Milt Hankins: Regressive politicians are stuck in the past
The catch phrase for liberal Democrats has become "Progressives." Politically speaking, the term is not new, however.
It was first applied to three successive reform presidents at the turn of the last century: Theodore Roosevelt, William H. Taft and Woodrow Wilson. These three presidents were responsible for a number of exceptional accomplishments for our country. Among other worthy goals, the Progressive Movement promoted farm relief, lower taxes for lower wages, and purification of government through direct democracy by eliminating corruption and undercutting political machines. They also promoted and supported scientific methods in public education, medicine, the finance and insurance agencies, industry and transportation.
Progressivism even crept into theology and religion with the preaching of the social gospel by notables like Dr. Harry Emerson Fosdick. Walter Rauschenbusch lead the way, espousing the social gospel in his influential work, "The Theology for the Social Gospel." Fosdick, et al., believed that Christians are called "to improve social conditions, fight poverty, oppression, corruption, and other social ills." While the social gospel as a movement did not flourish, it continued to inspire people such as Dr. Martin Luther King Jr. throughout the 20th century.
According to the dictionary, to be progressive is to be "broad-minded and enlightened." A Progressive is one who looks forward to and plans for the future. Researching the Progressive Movement, it was only natural to identify its opposite. It is "regressive," and the definition reads: "behavior that is not responsible or controlled or is like that of a child; supporting old methods and ideas that existed in the past; reverting, backsliding." How interesting and informative!
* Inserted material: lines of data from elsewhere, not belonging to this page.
(* ===== verification/ArkoorPackage.v ===== *)
(** * Arkoor packages (lib/src/arkoor/package.rs)

    One payment request paid from several input VTXOs, one arkoor per input,
    with the change of the last one going back to the sender. *)
From stdpp Require Import gmap.
From S2P Require Import Prelude Bitcoin Encode Concrete Policy Vtxo Validation Board Extend Arkoor.

Open Scope Z_scope.

Section Package.
Context `{B : Bitcoin}.

Record ArkoorPackageBuilder := mkPackage {
  arkoors : list ArkoorBuilder;
  spending_tx_by_input : gmap VtxoId Transaction;
}.

Inductive ArkoorPackageError :=
  | MissingChangePk
  | InvalidLength
  | MissingVtxo
  | InvalidRevocationSpk
  | InvalidUserNoncesLength
  | InvalidHtlcAmount
  | PkgArkoorError (e : ArkoorError)
  | PkgTooManyOutputs
  | Signing (e : IncorrectSigningKeyError).

(** What one input pays: the output amount and the change request. *)
Definition split_input (input_amount remaining_amount : Z) (change_pubkey : option PublicKey)
  : outcome ArkoorPackageError (Z * option VtxoRequest) :=
  match checked_sub input_amount remaining_amount with
  | Some change_amount =>
      change ← (if change_amount <? P2TR_DUST then Ok None
                else pk ← ok_or change_pubkey MissingChangePk;
                     Ok (Some (mkRequest change_amount (new_pubkey pk))));
      Ok (remaining_amount, change)
  | None => Ok (input_amount, None)
  end.

(** The loop of [new] over the inputs; [Amount] subtraction panics below zero. *)
Fixpoint package_loop (idx : nat) (inputs : list Vtxo) (user_nonces : list PublicNonce)
    (policy : VtxoPolicy) (change_pubkey : option PublicKey) (remaining_amount : Z)
    (acc : list ArkoorBuilder) (spends : gmap VtxoId Transaction)
  : outcome ArkoorPackageError ArkoorPackageBuilder :=
  match inputs with
  | [] => Ok (mkPackage acc spends)
  | input :: rest =>
      user_nonce ← ok_or (user_nonces !! idx) InvalidUserNoncesLength;
      oc ← split_input (amount input) remaining_amount change_pubkey;
      let '(output_amount, change) := oc in
      let output := mkRequest output_amount policy in
      let pay_reqs := output :: option_list change in
      arkoor ← map_err PkgArkoorError (arkoor_new input user_nonce pay_reqs);
      tx ← unsigned_transaction arkoor;
      let spends := <[vtxo_id input := tx]> spends in
      remaining ← expect (checked_sub remaining_amount output_amount);
      if remaining =? 0 then Ok (mkPackage (acc ++ [arkoor]) spends)
      else package_loop (S idx) rest user_nonces policy change_pubkey remaining (acc ++ [arkoor]) spends
  end.

Definition package_new (inputs : list Vtxo) (user_nonces : list PublicNonce) (vtxo_request : VtxoRequest)
    (change_pubkey : option PublicKey) : outcome ArkoorPackageError ArkoorPackageBuilder :=
  package_loop 0 inputs user_nonces (req_policy vtxo_request) change_pubkey (req_amount vtxo_request) [] ∅.

Definition from_arkoors (l : list ArkoorBuilder) : outcome ArkoorPackageError ArkoorPackageBuilder :=
  txs ← mapM (fun a => tx ← unsigned_transaction a; Ok (vtxo_id (ab_input a), tx)) l;
  Ok (mkPackage l (foldl (fun m p => <[p.1 := p.2]> m) ∅ txs)).

Definition revocation_arkoor (p : Vtxo * PublicNonce) : outcome ArkoorPackageError ArkoorBuilder :=
  let '(v, u) := p in
  match policy v with
  | ServerHtlcSend _ =>
      let refund := mkRequest (amount v) (new_pubkey (vtxo_user_pubkey v)) in
      map_err PkgArkoorError (arkoor_new v u [refund])
  | _ => Err InvalidRevocationSpk
  end.

Definition new_htlc_revocation (htlc_vtxos : list Vtxo) (user_nonces : list PublicNonce)
  : outcome ArkoorPackageError ArkoorPackageBuilder :=
  l ← mapM revocation_arkoor (zip htlc_vtxos user_nonces); from_arkoors l.

Definition inputs (p : ArkoorPackageBuilder) : list Vtxo := ab_input <$> arkoors p.

Definition spending_tx (p : ArkoorPackageBuilder) (input_id : VtxoId) : option Transaction :=
  spending_tx_by_input p !! input_id.

(** The loop of [build_vtxos] over the zipped iterators. *)
Fixpoint build_loop (l : list ArkoorBuilder) (sigs : list ArkoorCosignResponse) (keypairs : list Keypair)
    (sec_nonces : list SecretNonce) (sent : list Vtxo) (change_vtxo : option Vtxo)
  : outcome ArkoorPackageError (list Vtxo * option Vtxo) :=
  match l, sigs, keypairs, sec_nonces with
  | arkoor :: l, cosign :: sigs, keypair :: keypairs, sec_nonce :: sec_nonces =>
      vtxos ← map_err Signing (arkoor_build_vtxos arkoor sec_nonce keypair cosign);
      user_vtxo ← ok_or (head vtxos) MissingVtxo;
      change ← (match vtxos !! 1%nat with
                | Some vtxo => _ ← assert (bool_decide (change_vtxo = None)); Ok (Some vtxo)
                | None => Ok change_vtxo
                end);
      build_loop l sigs keypairs sec_nonces (sent ++ [user_vtxo]) change
  | _, _, _, _ => Ok (sent, change_vtxo)
  end.

Definition package_build_vtxos (p : ArkoorPackageBuilder) (sigs : list ArkoorCosignResponse)
    (keypairs : list Keypair) (sec_nonces : list SecretNonce)
  : outcome ArkoorPackageError (list Vtxo * option Vtxo) :=
  r ← build_loop (arkoors p) sigs keypairs sec_nonces [] None;
  _ ← ensure (bool_decide (length r.1 = length (arkoors p))) InvalidLength;
  Ok r.

Definition new_vtxos {E} (p : ArkoorPackageBuilder) : outcome E (list (list Vtxo)) :=
  mapM unsigned_output_vtxos (arkoors p).

Definition package_server_cosign {E} (p : ArkoorPackageBuilder) (keypair : Keypair) (rands : list Z)
  : outcome E (list ArkoorCosignResponse) :=
  mapM (fun '(a, r) => arkoor_server_cosign a keypair r) (zip (arkoors p) rands).

Fixpoint verify_loop {E} (idx : nat) (l : list ArkoorBuilder) (server_cosign : list ArkoorCosignResponse)
  : outcome E bool :=
  match l with
  | [] => Ok true
  | builder :: l =>
      match server_cosign !! idx with
      | Some cosign =>
          ok ← arkoor_verify_cosign_response builder cosign;
          if negb ok then Ok false else verify_loop (S idx) l server_cosign
      | None => Ok false
      end
  end.

Definition package_verify_cosign_response {E} (p : ArkoorPackageBuilder)
    (server_cosign : list ArkoorCosignResponse) : outcome E bool :=
  verify_loop 0 (arkoors p) server_cosign.
End Package.

(** ** What a package pays *)
Section PackageCorrect.
Context `{B : Bitcoin}.

(** The amount an arkoor of a package pays to the recipient, and what is left
    of its input as on-chain fee. *)
Definition paid (a : ArkoorBuilder) : Z := from_option req_amount 0 (head (ab_outputs a)).
Definition leftover (a : ArkoorBuilder) : Z := amount (ab_input a) - sum_Z (req_amount <$> ab_outputs a).

(** The first output has the requested policy, a second one is change to the
    change key, and less than the dust limit is left over. *)
Definition pays (pol : VtxoPolicy) (change_pubkey : option PublicKey) (a : ArkoorBuilder) : Prop :=
  exists rest, ab_outputs a = mkRequest (paid a) pol :: rest /\ 0 <= leftover a < P2TR_DUST /\
    (rest = [] \/ exists k c, change_pubkey = Some k /\ P2TR_DUST <= c /\ rest = [mkRequest c (new_pubkey k)]).

Lemma split_input_Ok ia rem cpk oa change : 0 <= ia -> 0 <= rem ->
  split_input ia rem cpk = Ok (oa, change) ->
  oa = Z.min ia rem /\ 0 <= ia - oa - from_option req_amount 0 change < P2TR_DUST /\
  (change = None \/ exists k c, cpk = Some k /\ P2TR_DUST <= c /\ change = Some (mkRequest c (new_pubkey k))).
Proof.
  intros Hi Hr. unfold split_input, checked_sub. destruct (Z.leb_spec rem ia); cbn [mbind outcome_bind].
  - destruct (Z.ltb_spec (ia - rem) P2TR_DUST); cbn [mbind outcome_bind].
    + intros [= <- <-]. cbn. split_and!; [lia|lia|lia|by left].
    + destruct cpk as [k|]; cbn; [|done]. intros [= <- <-]. cbn. unfold P2TR_DUST in *.
      split_and!; [lia|lia|lia|]. right. by exists k, (ia - rem).
  - intros [= <- <-]. cbn. unfold P2TR_DUST. split_and!; [lia|lia|lia|by left].
Qed.

Lemma package_loop_spec inputs : forall idx nonces pol cpk rem acc sp pkg,
  package_loop idx inputs nonces pol cpk rem acc sp = Ok pkg ->
  0 <= rem -> Forall (fun v => 0 <= amount v) inputs ->
  exists new, arkoors pkg = acc ++ new /\ ab_input <$> new = take (length new) inputs /\
    sum_Z (paid <$> new) = Z.min rem (sum_Z (amount <$> inputs)) /\ Forall (pays pol cpk) new.
Proof.
  induction inputs as [|input rest IH]; cbn [package_loop]; intros idx nonces pol cpk rem acc sp pkg H Hrem Hins.
  - injection H as <-. exists []. rewrite app_nil_r. split_and!; [done..| |constructor]. cbn. lia.
  - apply Forall_cons in Hins as [Hin Hins].
    apply bind_Ok in H as (n & _ & H). apply bind_Ok in H as ([oa change] & Hsplit & H).
    apply bind_Ok in H as (a & Ha%map_err_Ok & H). apply bind_Ok in H as (tx & _ & H).
    apply bind_Ok in H as (rem' & Hrem'%expect_Ok & H). apply checked_sub_Some in Hrem' as [Hle ->].
    apply split_input_Ok in Hsplit as (-> & Hleft & Hch); [|done..].
    assert (0 <= sum_Z (amount <$> rest)) as Hrest by (apply sum_Z_nonneg, Forall_fmap; exact Hins).
    assert (paid a = Z.min (amount input) rem /\ ab_input a = input /\ pays pol cpk a) as (Hpaid & Hai & Hpays).
    { unfold arkoor_new in Ha. apply bind_Ok in Ha as ([] & _ & Ha). apply bind_Ok in Ha as (s & _ & Ha).
      apply bind_Ok in Ha as ([] & _ & Ha). apply bind_Ok in Ha as ([] & _ & <-%Ok_inj).
      split_and!; [done..|]. exists (option_list change). split; [done|]. unfold leftover. cbn [ab_input ab_outputs].
      destruct Hch as [->|(k & c & -> & Hc & ->)]; cbn in *; (split; [lia|]); [by left|]. right. by exists k, c. }
    rewrite fmap_cons, sum_Z_cons.
    destruct (Z.eqb_spec (rem - Z.min (amount input) rem) 0) as [H0|H0].
    + injection H as <-. exists [a]. split_and!; [done|by rewrite fmap_cons, Hai| |by constructor].
      cbn. rewrite Hpaid. lia.
    + apply IH in H as (new & -> & Hin' & Hsum & Hall); [|lia|done]. exists (a :: new).
      rewrite <- app_assoc. split_and!; [done| | |by constructor].
      * cbn. by rewrite Hai, Hin'.
      * rewrite fmap_cons, sum_Z_cons, Hpaid, Hsum. lia.
Qed.

(** A package pays exactly the requested amount, or all of the inputs when
    they are not enough: the payments of its arkoors add up to the smaller of
    the two.  It uses the inputs in order, every arkoor pays the requested
    policy first, change goes to the change key, and what is left over of an
    input is less than the dust limit. *)
Theorem package_pays ins nonces req cpk p : package_new ins nonces req cpk = Ok p ->
  0 <= req_amount req -> Forall (fun v => 0 <= amount v) ins ->
  sum_Z (paid <$> arkoors p) = Z.min (req_amount req) (sum_Z (amount <$> ins)) /\
  inputs p = take (length (arkoors p)) ins /\ Forall (pays (req_policy req) cpk) (arkoors p).
Proof.
  intros H Hr Hi. apply package_loop_spec in H as (new & Hnew & Hin & Hsum & Hall); [|done..].
  unfold inputs. rewrite Hnew. done.
Qed.

Context `{W : !WitnessLaws B}.

(** When the change of a payment would be dust the package drops it, and
    the VTXOs it then builds do not validate: the amounts of their exit chain
    no longer add up to the anchor. *)
Theorem package_subdust_change_invalid anchor_tx input n req cpk p a txouts txid sig v :
  good anchor_tx input -> 0 <= req_amount req ->
  0 < amount input - req_amount req < P2TR_DUST ->
  package_new [input] [n] req cpk = Ok p -> a ∈ arkoors p -> arkoor_txouts (E:=string) a = Ok txouts ->
  v ∈ build_arkoor_vtxos (ab_input a) (ab_outputs a) txouts txid sig ->
  validate v anchor_tx <> Ok tt.
Proof.
  intros Hgood Hr Hdust Hp Ha Htx Hv. unfold package_new in Hp. cbn [package_loop lookup list_lookup ok_or] in Hp.
  apply bind_Ok in Hp as (n' & _ & Hp). unfold split_input, checked_sub in Hp.
  destruct (Z.leb_spec (req_amount req) (amount input)); [|lia].
  destruct (Z.ltb_spec (amount input - req_amount req) P2TR_DUST); [|lia]. cbn [mbind outcome_bind] in Hp.
  apply bind_Ok in Hp as (a' & Ha'%map_err_Ok & Hp). apply bind_Ok in Hp as (tx & _ & Hp).
  apply bind_Ok in Hp as (r & _ & Hp).
  assert (arkoors p = [a']) as Harks by (destruct (_ =? _); by injection Hp as <-). rewrite Harks in Ha.
  apply list_elem_of_singleton in Ha as ->. pose proof (arkoor_new_inv _ _ _ _ Ha') as (-> & _ & _ & _).
  eapply (arkoor_underpaid anchor_tx input n' _ _ txouts txid sig v Hgood Ha'); [|done|done].
  cbn. lia.
Qed.
End PackageCorrect.

(** *** Witnesses *)
Definition other_board_vtxo : Vtxo (B := model) :=
  mkVtxo (policy board_vtxo) 7000 (expiry_height board_vtxo) (server_pubkey board_vtxo) (exit_delta board_vtxo)
    (anchor_point board_vtxo) (genesis board_vtxo) (mkOutPoint (hash [Byte.x07]) 1).
Definition package_req : VtxoRequest (B := model) := mkRequest (B := model) 12000 (new_pubkey (B := model) Byte.x06).
Definition empty_package : ArkoorPackageBuilder (B := model) := mkPackage (B := model) [] ∅.
Definition sample_package : ArkoorPackageBuilder (B := model) :=
  ok_value empty_package (package_new [board_vtxo; other_board_vtxo] [4; 5] package_req (Some Byte.x05 : option (@PublicKey model))).

Lemma package_pays_witness :
  sum_Z (paid <$> arkoors sample_package) = Z.min 12000 (sum_Z (amount <$> [board_vtxo; other_board_vtxo])) /\
  inputs sample_package = take (length (arkoors sample_package)) [board_vtxo; other_board_vtxo] /\
  Forall (pays (req_policy package_req) (Some Byte.x05 : option (@PublicKey model))) (arkoors sample_package).
Proof.
  apply (package_pays (B := model) [board_vtxo; other_board_vtxo] [4; 5] package_req
    (Some Byte.x05 : option (@PublicKey model)) sample_package); [vm_eq|by vm_compute|].
  apply (bool_decide_unpack _). by vm_compute.
Defined.

Definition subdust_req : VtxoRequest (B := model) := mkRequest (B := model) 9900 (new_pubkey (B := model) Byte.x06).
Definition subdust_package : ArkoorPackageBuilder (B := model) :=
  ok_value empty_package (package_new [board_vtxo] [4] subdust_req (Some Byte.x05 : option (@PublicKey model))).

Lemma package_subdust_change_invalid_witness : validate underpaid_vtxo board_funding_tx <> Ok tt.
Proof.
  apply (package_subdust_change_invalid (B := model) board_funding_tx board_vtxo 4 subdust_req
    (Some Byte.x05 : option (@PublicKey model)) subdust_package (mkArkoor (B := model) board_vtxo 4 underpaid_outs)
    underpaid_txouts [] None underpaid_vtxo board_vtxo_good).
  - by vm_compute.
  - by vm_compute.
  - vm_eq.
  - apply list_elem_of_lookup_2 with (i := O). vm_eq.
  - vm_eq.
  - apply list_elem_of_lookup_2 with (i := O). vm_eq.
Defined.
It's not difficult to see why the Congressional Progressive Caucus is almost continuously in opposition to regressive Republicans. Activists among Progressives have always been in the vanguard of reform, finding that old-fashioned ways mean waste and inefficiency. While touting smaller and more efficient government, for example, Regressives are notable for just the opposite. Under President Reagan, for example, the national debt tripled! I've reached the conclusion that if today's right-wing conservative Republicans refer to folks like me as "Progressives," we can appropriately identify them as "Regressives."
Today, Congressional Regressives want to revive the old, supply-side, "voodoo" economics of the Reagan years. Believing the economy fares better at home when the United States is involved in war abroad, they want to go back to the Bush years. They want a large, unnecessary military. They want to expunge subsidies and entitlements, even those earned by hard work, such as Social Security, Medicare and, now, affordable healthcare.
Almost unbelievably, they're unwilling to discuss raising the necessary taxes to support jobs or job-training programs, improvements to our national infrastructure, valuable food programs for our underprivileged families or adequate, low-cost healthcare for most Americans.
Spending their time (and money) getting re-elected, Regressives support the plush political positions they've held for more terms than most of us can remember. They already have the things they deny their constituents. Most of them see only as far as their next obstruction!
Milt Hankins of Ashland, Ky., is a retired minister, theologian and freelance writer.